Enabling groups of users
You manage users and groups from the Administration tab of the Business console or using an Ant task.
Decision Center uses groups for fine-grained security access to the different branches (decision services, releases, and activities) and permissions on the different types of rule artifacts (see Security). To make use of this security and permissions feature, you must create groups in the Decision Center database, and assign all users to one or more of these groups.
- Decision Center Groups
- You create in Decision Center as many groups as you need to organize your users functionally. When you create or import a group, you must map the group to a role, and then place users in the groups. It is not possible to map a user to a role directly.
- UI Roles
- A role determines what portions of the Decision
Center UI
are available to a user. Decision
Center has
the following predefined roles:
Role Use rtsAdministrator Administrator access. rtsInstaller Access to the Installation Settings Wizard in the Enterprise console. rtsConfigManager Configuration manager access. rtsUser Standard access.
- For the initial configuration of Decision Center, choose a group in your LDAP or create a group for administrators and installers, for example AdminGroup and InstallGroup. Map these groups to the roles rtsAdministrator and rtsInstaller, and place all administrator users as members of both these groups.
- After the initial configuration, create or import new groups, map these groups to the rtsUser role, and place users in the new groups. When you import groups from an LDAP, an equivalent Decision Center group is created.
The following image shows how roles, groups, and users interact:
- The bottom of the diagram shows that you declare, in the Decision Center database, the users present in your user registry.
- The middle of the diagram shows that all users must be members of one or more Decision Center groups. You create these Decision Center groups yourself, either manually or by importing them from an LDAP. You name these groups according to their functional relationship in Decision Center, or according to how they are grouped in the registry. If you are using an LDAP, you can connect to the LDAP from Decision Center to facilitate importing of groups and users.

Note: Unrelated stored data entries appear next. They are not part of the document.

Lemma getReadyTasks_loop_spec (order : list string) : forall o ready o' ready',
  getReadyTasks_loop o order ready = (o', ready') ->
  same_shared o o' /\
  same_completed (tasks o) (tasks o') /\
  (forall id, promoted (tasks o) (tasks o !! id) (tasks o' !! id)) /\
  exists new, ready' = ready ++ new /\
    forall id, id ∈ new -> id ∈ order /\
      exists t', tasks o' !! id = Some t' /\ Status t' = TaskReady.
Proof.
  induction order as [|id order IH]; intros o ready o' ready' Hrun.
  - simpl in Hrun. inversion Hrun; subst. split_and!.
    + apply same_shared_refl.
    + intros d. reflexivity.
    + intros id. now left.
    + exists []. rewrite app_nil_r. split; [reflexivity|]. intros id Hid. inversion Hid.
  - cbn [getReadyTasks_loop] in Hrun.
    assert (Hskip : getReadyTasks_loop o order ready = (o', ready') ->
      same_shared o o' /\ same_completed (tasks o) (tasks o') /\
      (forall id, promoted (tasks o) (tasks o !! id) (tasks o' !! id)) /\
      exists new, ready' = ready ++ new /\
        forall x, x ∈ new -> x ∈ id :: order /\
          exists t', tasks o' !! x = Some t' /\ Status t' = TaskReady).
    { intros H. destruct (IH _ _ _ _ H) as (A & B & C & new & -> & D).
      split_and!; try assumption. exists new. split; [reflexivity|].
      intros x Hx. destruct (D x Hx) as [? ?]. split; [now right | assumption]. }
    destruct (tasks o !! id) as [task|] eqn:Et; [|auto].
    destruct (Status task) eqn:Es; try (now apply Hskip).
    + (* pending *)
      unfold dependenciesMet in Hrun.
      destruct (deps_completed (tasks o) (Dependencies task)) eqn:Ed; [|auto].
      set (o1 := with_tasks o (<[id := set_status TaskReady task]> (tasks o))) in *.
      destruct (IH _ _ _ _ Hrun) as (A & B & C & new & -> & D).
      assert (A1 : same_shared o o1) by (apply same_shared_tasks with (t := task); auto).
      assert (B1 : same_completed (tasks o) (tasks o1)).
      { intros d. unfold o1. simpl. destruct (decide (id = d)) as [Heq|Hne]; [subst d|].
        - rewrite lookup_insert_eq, Et. split; intros (dt & [= <-] & Hc);
            simpl in Hc; congruence.
        - now rewrite lookup_insert_ne. }
      assert (Hid' : exists t', tasks o' !! id = Some t' /\ Status t' = TaskReady).
      { destruct (C id) as [Hsame|(t & Ht & Hp & _)].
        - rewrite Hsame. unfold o1. simpl. rewrite lookup_insert_eq. eauto.
        - unfold o1 in Ht. simpl in Ht. rewrite lookup_insert_eq in Ht.
          inversion Ht; subst t. simpl in Hp. discriminate. }
      split_and!.
      * eapply same_shared_trans; eassumption.
      * intros d. rewrite (B d). apply B1.
      * intros x. destruct (decide (id = x)) as [Heq|Hne]; [subst x|].
        -- right. exists task. split_and!; try assumption.
           destruct (C id) as [Hsame|(t & Ht & Hp & _)].
           ++ rewrite Hsame. unfold o1. simpl. now rewrite lookup_insert_eq.
           ++ unfold o1 in Ht. simpl in Ht. rewrite lookup_insert_eq in Ht.
              inversion Ht; subst t. simpl in Hp. discriminate.
        -- destruct (C x) as [Hsame|(t & Ht & Hp & Hd & Hn)].
           ++ left. rewrite Hsame. unfold o1. simpl. now rewrite lookup_insert_ne.
           ++ right. exists t. unfold o1 in Ht. simpl in Ht.
              rewrite lookup_insert_ne in Ht by assumption.
              split_and!; try assumption.
              now rewrite <- (deps_completed_same _ _ _ B1).
      * exists (id :: new). rewrite <- app_assoc. split; [reflexivity|].
        intros x Hx. apply elem_of_cons in Hx as [->|Hx].
        -- split; [left | exact Hid'].
        -- destruct (D x Hx) as [? ?]. split; [now right | assumption].
    + (* ready *)
      destruct (IH _ _ _ _ Hrun) as (A & B & C & new & -> & D).
      split_and!; try assumption.
      exists (id :: new). rewrite <- app_assoc. split; [reflexivity|].
      intros x Hx. apply elem_of_cons in Hx as [Heq|Hx]; [subst x|].
      * split; [left|]. destruct (C id) as [Hsame|(t & Ht & Hp & _)].
        -- rewrite Hsame, Et. eauto.
        -- rewrite Et in Ht. inversion Ht; subst t. congruence.
      * destruct (D x Hx) as [? ?]. split; [now right | assumption].
Qed.

(** How [allTasksCompleteOrBlocked] changes a task: not at all, or from
    pending or ready to failed with the dependency error. *)
Definition blocked (old new : option Task) : Prop :=
  new = old \/
  exists t, old = Some t /\ (Status t = TaskPending \/ Status t = TaskReady) /\
    new = Some (mark_blocked t).

Lemma blocked_trans (a b c : option Task) :
  blocked a b -> blocked b c -> blocked a c.
Proof.
  intros [->|(t & -> & Hs & ->)] [->|(t' & Ht' & Hs' & ->)].
  - now left.
  - right. eauto.
  - right. eauto.
  - inversion Ht'; subst t'. simpl in Hs'. destruct Hs'; discriminate.
Qed.

Lemma allTasksCompleteOrBlocked_loop_spec (order : list string) :
  forall o announced o' announced' all,
  allTasksCompleteOrBlocked_loop o order announced = Some (o', announced', all) ->
  same_shared o o' /\
  (forall id, blocked (tasks o !! id) (tasks o' !! id)) /\
  (exists new, announced' = announced ++ new /\
     forall x, x ∈ new -> exists id t, id ∈ order /\ tasks o !! id = Some t /\
       x = ID t /\ tasks o' !! id = Some (mark_blocked t)) /\
  (all = true ->
   forall id t', id ∈ order -> tasks o' !! id = Some t' ->
     Status t' = TaskCompleted \/ Status t' = TaskFailed).
Proof.
  induction order as [|id order IH]; intros o ann o' ann' all Hrun.
  - simpl in Hrun. inversion Hrun; subst. split_and!.
    + apply same_shared_refl.
    + intros id. now left.
    + exists []. rewrite app_nil_r. split; [reflexivity|]. intros x Hx. inversion Hx.
    + intros _ id t' Hid. inversion Hid.
  - cbn [allTasksCompleteOrBlocked_loop] in Hrun.
    assert (Hstop : Some (o, ann, false) = Some (o', ann', all) ->
      same_shared o o' /\
      (forall id, blocked (tasks o !! id) (tasks o' !! id)) /\
      (exists new, ann' = ann ++ new /\
         forall x, x ∈ new -> exists k t, k ∈ id :: order /\ tasks o !! k = Some t /\
           x = ID t /\ tasks o' !! k = Some (mark_blocked t)) /\
      (all = true ->
       forall k t', k ∈ id :: order -> tasks o' !! k = Some t' ->
         Status t' = TaskCompleted \/ Status t' = TaskFailed)).
    { intros H. inversion H; subst. split_and!.
      - apply same_shared_refl.
      - intros k. now left.
      - exists []. rewrite app_nil_r. split; [reflexivity|]. intros x Hx. inversion Hx.
      - discriminate. }
    assert (Hskip : forall st, Status st = TaskCompleted \/ Status st = TaskFailed \/
                               tasks o !! id = None ->
      (tasks o !! id = None \/ tasks o !! id = Some st) ->
      allTasksCompleteOrBlocked_loop o order ann = Some (o', ann', all) ->
      same_shared o o' /\
      (forall id, blocked (tasks o !! id) (tasks o' !! id)) /\
      (exists new, ann' = ann ++ new /\
         forall x, x ∈ new -> exists k t, k ∈ id :: order /\ tasks o !! k = Some t /\
           x = ID t /\ tasks o' !! k = Some (mark_blocked t)) /\
      (all = true ->
       forall k t', k ∈ id :: order -> tasks o' !! k = Some t' ->
         Status t' = TaskCompleted \/ Status t' = TaskFailed)).
    { intros st Hst Hlook H. destruct (IH _ _ _ _ _ H) as (A & B & (new & -> & C) & D).
      split_and!; try assumption.
      - exists new. split; [reflexivity|]. intros x Hx.
        destruct (C x Hx) as (k & t & Hk & Ht & Hxt & Ht').
        exists k, t. split_and!; try assumption. now right.
      - intros Hall k t' Hk Ht'. apply elem_of_cons in Hk as [Heq|Hk]; [subst k|eauto].
        destruct (B id) as [Hsame|(t & Ht & Hs & Hn)].
        + rewrite Hsame in Ht'. destruct Hlook as [Hl|Hl]; rewrite Hl in Ht'; [discriminate|].
          inversion Ht'; subst t'. destruct Hst as [?|[?|?]]; auto. congruence.
        + rewrite Hn in Ht'. inversion Ht'; subst t'. now right. }
    destruct (tasks o !! id) as [task|] eqn:Et.
    2:{ apply (Hskip (mkTask EmptyString (Command.mkCommand EmptyString) [] EmptyString
                             TaskCompleted None None 0 0)); auto. }
    destruct (Status task) eqn:Es.
    + (* pending *)
      destruct (hasFailedDependency (S (size (tasks o))) (tasks o) task) as [[]|] eqn:Ef;
        [|now apply Hstop|discriminate].
      set (o1 := with_tasks o (<[id := mark_blocked task]> (tasks o))) in *.
      destruct (IH _ _ _ _ _ Hrun) as (A & B & (new & -> & C) & D).
      assert (A1 : same_shared o o1) by (apply same_shared_tasks with (t := task); auto).
      assert (B1 : forall k, blocked (tasks o !! k) (tasks o1 !! k)).
      { intros k. unfold o1. simpl. destruct (decide (id = k)) as [Heq|Hne]; [subst k|].
        - right. exists task. rewrite lookup_insert_eq. auto.
        - left. now rewrite lookup_insert_ne. }
      assert (Hkeep : tasks o' !! id = Some (mark_blocked task)).
      { destruct (B id) as [Hsame|(t & Ht & Hs & Hn)].
        - rewrite Hsame. unfold o1. simpl. now rewrite lookup_insert_eq.
        - unfold o1 in Ht. simpl in Ht. rewrite lookup_insert_eq in Ht.
          inversion Ht; subst t. simpl in Hs. destruct Hs; discriminate. }
      split_and!.
      * eapply same_shared_trans; eassumption.
      * intros k. eapply blocked_trans; [apply B1 | apply B].
      * exists (ID task :: new). rewrite <- app_assoc. split; [reflexivity|].
        intros x Hx. apply elem_of_cons in Hx as [Heq|Hx]; [subst x|].
        -- exists id, task. split_and!; [left | exact Et | reflexivity | exact Hkeep].
        -- destruct (C x Hx) as (k & t & Hk & Ht & Hxt & Ht').
           destruct (decide (id = k)) as [Heq|Hne]; [subst k|].
           ++ unfold o1 in Ht. simpl in Ht. rewrite lookup_insert_eq in Ht.
              inversion Ht; subst t.
              exists id, task. split_and!; [left | exact Et | exact Hxt | exact Hkeep].
           ++ exists k, t. unfold o1 in Ht. simpl in Ht.
              rewrite lookup_insert_ne in Ht by assumption.
              split_and!; [now right | exact Ht | exact Hxt | exact Ht'].
      * intros Hall k t' Hk Ht'. apply elem_of_cons in Hk as [Heq|Hk]; [subst k|eauto].
        rewrite Hkeep in Ht'. inversion Ht'; subst t'. now right.
    + (* ready *)
      destruct (hasFailedDependency (S (size (tasks o))) (tasks o) task) as [[]|] eqn:Ef;
        [|now apply Hstop|discriminate].
      set (o1 := with_tasks o (<[id := mark_blocked task]> (tasks o))) in *.
      destruct (IH _ _ _ _ _ Hrun) as (A & B & (new & -> & C) & D).
      assert (A1 : same_shared o o1) by (apply same_shared_tasks with (t := task); auto).
      assert (B1 : forall k, blocked (tasks o !! k) (tasks o1 !! k)).
      { intros k. unfold o1. simpl. destruct (decide (id = k)) as [Heq|Hne]; [subst k|].
        - right. exists task. rewrite lookup_insert_eq. auto.
        - left. now rewrite lookup_insert_ne. }
      assert (Hkeep : tasks o' !! id = Some (mark_blocked task)).
      { destruct (B id) as [Hsame|(t & Ht & Hs & Hn)].
        - rewrite Hsame. unfold o1. simpl. now rewrite lookup_insert_eq.
        - unfold o1 in Ht. simpl in Ht. rewrite lookup_insert_eq in Ht.
          inversion Ht; subst t. simpl in Hs. destruct Hs; discriminate. }
      split_and!.
      * eapply same_shared_trans; eassumption.
      * intros k. eapply blocked_trans; [apply B1 | apply B].
      * exists (ID task :: new). rewrite <- app_assoc. split; [reflexivity|].
        intros x Hx. apply elem_of_cons in Hx as [Heq|Hx]; [subst x|].
        -- exists id, task. split_and!; [left | exact Et | reflexivity | exact Hkeep].
        -- destruct (C x Hx) as (k & t & Hk & Ht & Hxt & Ht').
           destruct (decide (id = k)) as [Heq|Hne]; [subst k|].
           ++ unfold o1 in Ht. simpl in Ht. rewrite lookup_insert_eq in Ht.
              inversion Ht; subst t.
              exists id, task. split_and!; [left | exact Et | exact Hxt | exact Hkeep].
           ++ exists k, t. unfold o1 in Ht. simpl in Ht.
              rewrite lookup_insert_ne in Ht by assumption.
              split_and!; [now right | exact Ht | exact Hxt | exact Ht'].
      * intros Hall k t' Hk Ht'. apply elem_of_cons in Hk as [Heq|Hk]; [subst k|eauto].
        rewrite Hkeep in Ht'. inversion Ht'; subst t'. now right.
    + now apply Hstop.
    + apply (Hskip task); auto.
    + apply (Hskip task); auto.
Qed.
(** X9. Removing a chat from a list of two or more: the sessions left
    are those with another identifier, in their order; an identifier of
    no session leaves the list as it is; the active identifier stays
    unless it is the removed one, and then it becomes that of the first
    session left. *)
Theorem removeChat_of_several (chatId newId now : jsstring) (s : State) :
  (2 <= length (chats s))%nat ->
  let s' := removeChat chatId newId now s in
  chats s' = List.filter (fun c => negb (hasId chatId c)) (chats s)
  /\ (forall c, In c (chats s') <-> In c (chats s) /\ id c <> chatId)
  /\ (~ In chatId (List.map id (chats s)) -> chats s' = chats s)
  /\ (activeChatId s <> chatId -> activeChatId s' = activeChatId s)
  /\ (activeChatId s = chatId ->
      forall first rest, chats s' = first :: rest ->
                         activeChatId s' = id first).
Proof.
  intros Hlen. simpl.
  assert (chats (removeChat chatId newId now s)
          = List.filter (fun c => negb (hasId chatId c)) (chats s)) as Hc.
  { unfold removeChat.
    destruct (length (chats s) <=? 1)%nat eqn:E;
      [apply Nat.leb_le in E; lia|].
    destruct (List.filter _ (chats s)); [reflexivity|].
    now destruct (jsstring_eqb (activeChatId s) chatId). }
  split_and!.
  - exact Hc.
  - intros c. rewrite Hc, filter_In, hasId_false. reflexivity.
  - intros Hno. rewrite Hc. apply forallb_filter_id, forallb_forall.
    intros c Hin. apply hasId_false. intros Hid. apply Hno.
    rewrite <- Hid. now apply in_map.
  - intros Hne. unfold removeChat.
    destruct (length (chats s) <=? 1)%nat eqn:E;
      [apply Nat.leb_le in E; lia|].
    destruct (List.filter _ (chats s)); [reflexivity|].
    destruct (jsstring_eqb (activeChatId s) chatId) eqn:Ea; [|reflexivity].
    unfold jsstring_eqb in Ea. apply bool_decide_eq_true in Ea. contradiction.
  - intros Heq first rest. unfold removeChat.
    destruct (length (chats s) <=? 1)%nat eqn:E;
      [apply Nat.leb_le in E; lia|].
    destruct (List.filter _ (chats s)) as [|f r]; [discriminate|].
    unfold jsstring_eqb. rewrite bool_decide_eq_true_2 by exact Heq.
    simpl. now intros [= -> ->].
Qed.

Lemma removeChat_of_several_witness :
  chats (removeChat (js "y") (js "n") t0 three)
  = [createChatSession (js "x") t0; createChatSession (js "z") t0]
  /\ activeChatId (removeChat (js "y") (js "n") t0 three) = js "x".
Proof.
  pose proof (removeChat_of_several (js "y") (js "n") t0 three
                ltac:(simpl; lia)) as (Hc & _ & _ & _ & Ha).
  split.
  - rewrite Hc. reflexivity.
  - apply (Ha eq_refl (createChatSession (js "x") t0)
              [createChatSession (js "z") t0]).
    rewrite Hc. reflexivity.
Defined.

Lemma find_hasId_head (c : ChatSession) (rest : list ChatSession) :
  find (hasId (id c)) (c :: rest) = Some c.
Proof. simpl. now rewrite SessionTheorems.hasId_self. Qed.

Lemma existsb_hasId_head (c : ChatSession) (rest : list ChatSession) :
  existsb (hasId (id c)) (c :: rest) = true.
Proof. simpl. now rewrite SessionTheorems.hasId_self. Qed.

Lemma find_existsb_false (p : ChatSession -> bool) (l : list ChatSession) :
  existsb p l = false -> find p l = None.
Proof.
  induction l as [|c l IH]; simpl; [reflexivity|].
  destruct (p c); simpl; [discriminate | exact IH].
Qed.

(** X10. The effect that settles the active identifier: running it again
    changes nothing; after it the active identifier is that of a session
    of the list, if the list has one; and when no session has the empty
    identifier it does not change which session is shown. *)
Theorem syncActiveChatId_settles (s : State) :
  syncActiveChatId (syncActiveChatId s) = syncActiveChatId s
  /\ (chats s <> [] ->
      existsb (hasId (activeChatId (syncActiveChatId s))) (chats s) = true)
  /\ ((forall c, In c (chats s) -> id c <> []) ->
      activeChat (syncActiveChatId s) = activeChat s).
Proof.
  destruct s as [l a]. destruct l as [|first rest];
    [split_and!; [reflexivity | contradiction | reflexivity]|].
  unfold syncActiveChatId. cbn [chats activeChatId].
  destruct (isEmpty a) eqn:Ea.
  - cbn [chats activeChatId]. rewrite existsb_hasId_head.
    split_and!.
    + now destruct (isEmpty (id first)).
    + reflexivity.
    + intros Hid. unfold activeChat. cbn [chats activeChatId].
      rewrite find_hasId_head. destruct a; [|discriminate].
      rewrite find_existsb_false; [reflexivity|].
      apply not_true_is_false. intros H.
      apply existsb_exists in H as (c & Hin & Hc).
      unfold hasId, jsstring_eqb in Hc. apply bool_decide_eq_true in Hc.
      now apply (Hid c Hin).
  - destruct (existsb (hasId a) (first :: rest)) eqn:Ex;
      cbn [negb chats activeChatId].
    + rewrite Ea, Ex. now split_and!.
    + rewrite existsb_hasId_head. split_and!.
      * now destruct (isEmpty (id first)).
      * reflexivity.
      * intros _. unfold activeChat. cbn [chats activeChatId].
        rewrite find_hasId_head, (find_existsb_false _ _ Ex). reflexivity.
Qed.

Lemma syncActiveChatId_settles_witness :
  existsb (hasId (activeChatId (syncActiveChatId astray))) (chats astray)
  = true
  /\ activeChat (syncActiveChatId astray) = activeChat astray.
Proof.
  pose proof (syncActiveChatId_settles astray) as (_ & H1 & H2).
  split.
  - apply H1. discriminate.
  - apply H2. intros c Hc. simpl in Hc.
    destruct Hc as [<- | [<- | [<- | []]]]; discriminate.
Defined.
(** * LIEF, MachO::Binary: the object model, the address resolver and the
      patch subsystem of [src/MachO/Binary.cpp], as a shallow embedding.

    Conventions.
    - [uint64_t], [uint32_t] and [size_t] (LP64) are [Z] with the wrap-around
      of every addition and subtraction written out ([add64], [sub64]).
    - [uint8_t] is a [Z] below 256; a [std::vector<uint8_t>] is a [list Z].
    - The binary owns its commands through [commands_]; a reference
      [SegmentCommand&] or [LoadCommand&] handed out by a method is the index
      of the object in [commands_] together with the value found there.
    - A method ends in one of three ways: it returns, it throws, or it runs
      into behaviour the C++ standard leaves undefined (a write or read
      outside a buffer, [back()] of an empty vector). *)

From Stdlib Require Import Sorted.
From stdpp Require Import base numbers list strings.

Local Open Scope Z_scope.

(** ** Machine integers *)

Definition wrap64 (z : Z) : Z := z mod 2 ^ 64.
Definition add64 (a b : Z) : Z := wrap64 (a + b).
Definition sub64 (a b : Z) : Z := wrap64 (a - b).

(** ** Entities *)

Module Header.
(** Modelled from the spec: the class [Header] is declared outside
    Binary.cpp.  It carries the architecture, the file type, the counters of
    the load-command table ([nb_cmds], [sizeof_cmds], the ones the
    commented-out lines of [insert_command] name) and a flags bitset. *)
Record t : Type := mk {
  cpu_type : Z;
  file_type : Z;
  nb_cmds : Z;
  sizeof_cmds : Z;
  flags : Z
}.
(** A pattern made of a literal prefix and a final star matches exactly the
    keys that start with the prefix. *)
Lemma glob_prefix_star p s :
  plain p = true →
  Redis.glob (p ++ "*") s = true ↔ ∃ rest, s = p ++ rest.
Proof.
  revert s. induction p as [|c p IH]; intros s Hp.
  - split; [intros _; by exists s|intros _; apply glob_star_any].
  - simpl in Hp. apply andb_true_iff in Hp as [Hc Hp].
    unfold is_meta in Hc. apply negb_true_iff, orb_false_iff in Hc as [Hstar Hq].
    change (String c p ++ "*") with (String c (p ++ "*")).
    cbn [Redis.glob]. rewrite Hstar.
    destruct s as [|d s].
    + split; [done|]. by intros [rest ?].
    + rewrite Hq. simpl orb. rewrite andb_true_iff, IH by done. split.
      * intros [Hcd [rest ->]]. apply Ascii.eqb_eq in Hcd as ->. by exists rest.
      * intros [rest Heq]. simpl in Heq. injection Heq as -> ->.
        split; [apply Ascii.eqb_refl|by exists rest].
Qed.

Lemma digit_not_meta c : is_digit c = true → negb (is_meta c) = true.
Proof.
  unfold is_digit, is_meta. intros H.
  destruct (Ascii.eqb_spec c "*") as [->|_]; [done|].
  destruct (Ascii.eqb_spec c "?") as [->|_]; done.
Qed.

Lemma plain_pretty (x : N) : plain (pretty x) = true.
Proof. eapply all_chars_impl; [apply digit_not_meta|apply pretty_N_digits]. Qed.

(** ** The Redis client *)

Section RedisFacts.
Context {V : Type}.
Implicit Types (r : Redis.t V) (k : string) (now : Z).

Lemma command_unfold {A : Type} (run : Redis.t V → Res A * Redis.t V) r :
  Redis.command run r =
  if Redis.faulty r then (Throw Redis.connection_error, Redis.ticked r)
  else run (Redis.ticked r).
Proof. by destruct r as [st [|[] fs]]. Qed.

Lemma get_ok now k r o r' :
  Redis.get now k r = (Ok o, r') →
  o = Redis.lookup now r k ∧ r' = Redis.ticked r.
Proof.
  unfold Redis.get. rewrite command_unfold.
  destruct (Redis.faulty r); [done|]. by intros [= <- <-].
Qed.

Lemma get_no_fault now k r :
  Redis.faulty r = false →
  Redis.get now k r = (Ok (Redis.lookup now r k), Redis.ticked r).
Proof. intros Hf. unfold Redis.get. by rewrite command_unfold, Hf. Qed.

Lemma get_fault now k r :
  Redis.faulty r = true →
  Redis.get now k r = (Throw Redis.connection_error, Redis.ticked r).
Proof. intros Hf. unfold Redis.get. by rewrite command_unfold, Hf. Qed.

Lemma setEx_ok now k ttl v r r' :
  Redis.setEx now k ttl v r = (Ok tt, r') →
  (0 < ttl)%Z ∧
  Redis.store r' = <[k := Redis.mkEntry v ttl (now + ttl)%Z]> (Redis.store r).
Proof.
  unfold Redis.setEx. rewrite command_unfold.
  destruct (Redis.faulty r); [done|].
  destruct (Z.leb_spec ttl 0); [done|]. intros [= <-]. by split; [lia|].
Qed.

Lemma setEx_no_fault now k ttl v r :
  Redis.faulty r = false → (0 < ttl)%Z →
  Redis.setEx now k ttl v r =
  (Ok tt, Redis.mk (<[k := Redis.mkEntry v ttl (now + ttl)%Z]> (Redis.store r))
                   (tail (Redis.rfaults r))).
Proof.
  intros Hf Httl. unfold Redis.setEx. rewrite command_unfold, Hf.
  destruct (Z.leb_spec ttl 0); [lia|done].
Qed.

(** A command that rejects leaves the store as it was. *)
Lemma setEx_throw now k ttl v r e r' :
  Redis.setEx now k ttl v r = (Throw e, r') → Redis.store r' = Redis.store r.
Proof.
  unfold Redis.setEx. rewrite command_unfold.
  destruct (Redis.faulty r); [by intros [= _ <-]|].
  destruct (Z.leb_spec ttl 0); [by intros [= _ <-]|done].
Qed.

Lemma del_keys_lookup (ks : list string) (m : gmap string (Redis.entry V)) k :
  Redis.del_keys ks m !! k = if decide (k ∈ ks) then None else m !! k.
Proof.
  unfold Redis.del_keys. induction ks as [|k' ks IH]; cbn [foldr].
  - rewrite decide_False; [done|]. apply not_elem_of_nil.
  - destruct (decide (k' = k)) as [->|Hne].
    + rewrite lookup_delete_eq, decide_True; [done|]. left.
    + rewrite lookup_delete_ne, IH by done.
      destruct (decide (k ∈ ks)) as [Hin|Hin].
      * rewrite decide_True; [done|]. by right.
      * rewrite decide_False; [done|]. by intros [->|?]%elem_of_cons.
Qed.

Lemma del_ok ks r r' :
  Redis.del ks r = (Ok tt, r') → Redis.store r' = Redis.del_keys ks (Redis.store r).
Proof.
  unfold Redis.del. rewrite command_unfold.
  destruct (Redis.faulty r); [done|]. by intros [= <-].
Qed.

Lemma del_throw ks r e r' :
  Redis.del ks r = (Throw e, r') → Redis.store r' = Redis.store r.
Proof.
  unfold Redis.del. rewrite command_unfold.
  destruct (Redis.faulty r); [by intros [= _ <-]|done].
Qed.

Lemma keys_ok now pat r ks r' :
  Redis.keys now pat r = (Ok ks, r') →
  Redis.store r' = Redis.store r ∧
  ∀ k, k ∈ ks ↔ ∃ e, Redis.store r !! k = Some e ∧ Redis.glob pat k = true
                      ∧ Redis.live now e = true.
Proof.
  unfold Redis.keys. rewrite command_unfold.
  destruct (Redis.faulty r); [done|]. intros [= <- <-]. split; [done|].
  intros k. rewrite list_elem_of_fmap. split.
  - intros [[k' e] [-> Hin]]. apply list_elem_of_filter in Hin as [[Hg Hl] Hin].
    apply elem_of_map_to_list in Hin. by exists e.
  - intros (e & Hk & Hg & Hl). exists (k, e). split; [done|].
    apply list_elem_of_filter. split; [done|]. by apply elem_of_map_to_list.
Qed.

Lemma keys_throw now pat r e r' :
  Redis.keys now pat r = (Throw e, r') → Redis.store r' = Redis.store r.
Proof.
  unfold Redis.keys. rewrite command_unfold.
  destruct (Redis.faulty r); [by intros [= _ <-]|done].
Qed.

(** An entry that is dead at one instant is dead at every later instant. *)
Lemma live_later now now' (e : Redis.entry V) :
  (now ≤ now')%Z → Redis.live now e = false → Redis.live now' e = false.
Proof. unfold Redis.live. intros ? H%Z.ltb_ge. apply Z.ltb_ge. lia. Qed.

- The top part of the diagram shows how you map each Decision Center group to one of the predefined roles. You can also create new roles but this requires an equivalent customization of the Decision Center UI.
Permission profiles
In Decision Center, security defines which groups have access to the different branches of a decision service (see Security).
With security implemented, you must specify, for each Decision Center group that can access the branch, what permissions they have to view, create, update, and delete which types of artifacts.
- None
- Groups assigned this permission profile have access to the branch, but cannot see its content.
- Read Only
- Groups assigned this permission profile can view the contents of the branch, but cannot create, update, or delete content.
- Full Authoring
- Groups assigned this permission profile can view, create, update, or delete all content in the branch.
- Custom
- Assigning this permission profile requires you to use the Enterprise console to manually create a permissions table for that group (see Permissions.)
The permission profile that you assign in the Business console is automatically switched to Custom if you make changes to the permission table in the Enterprise console.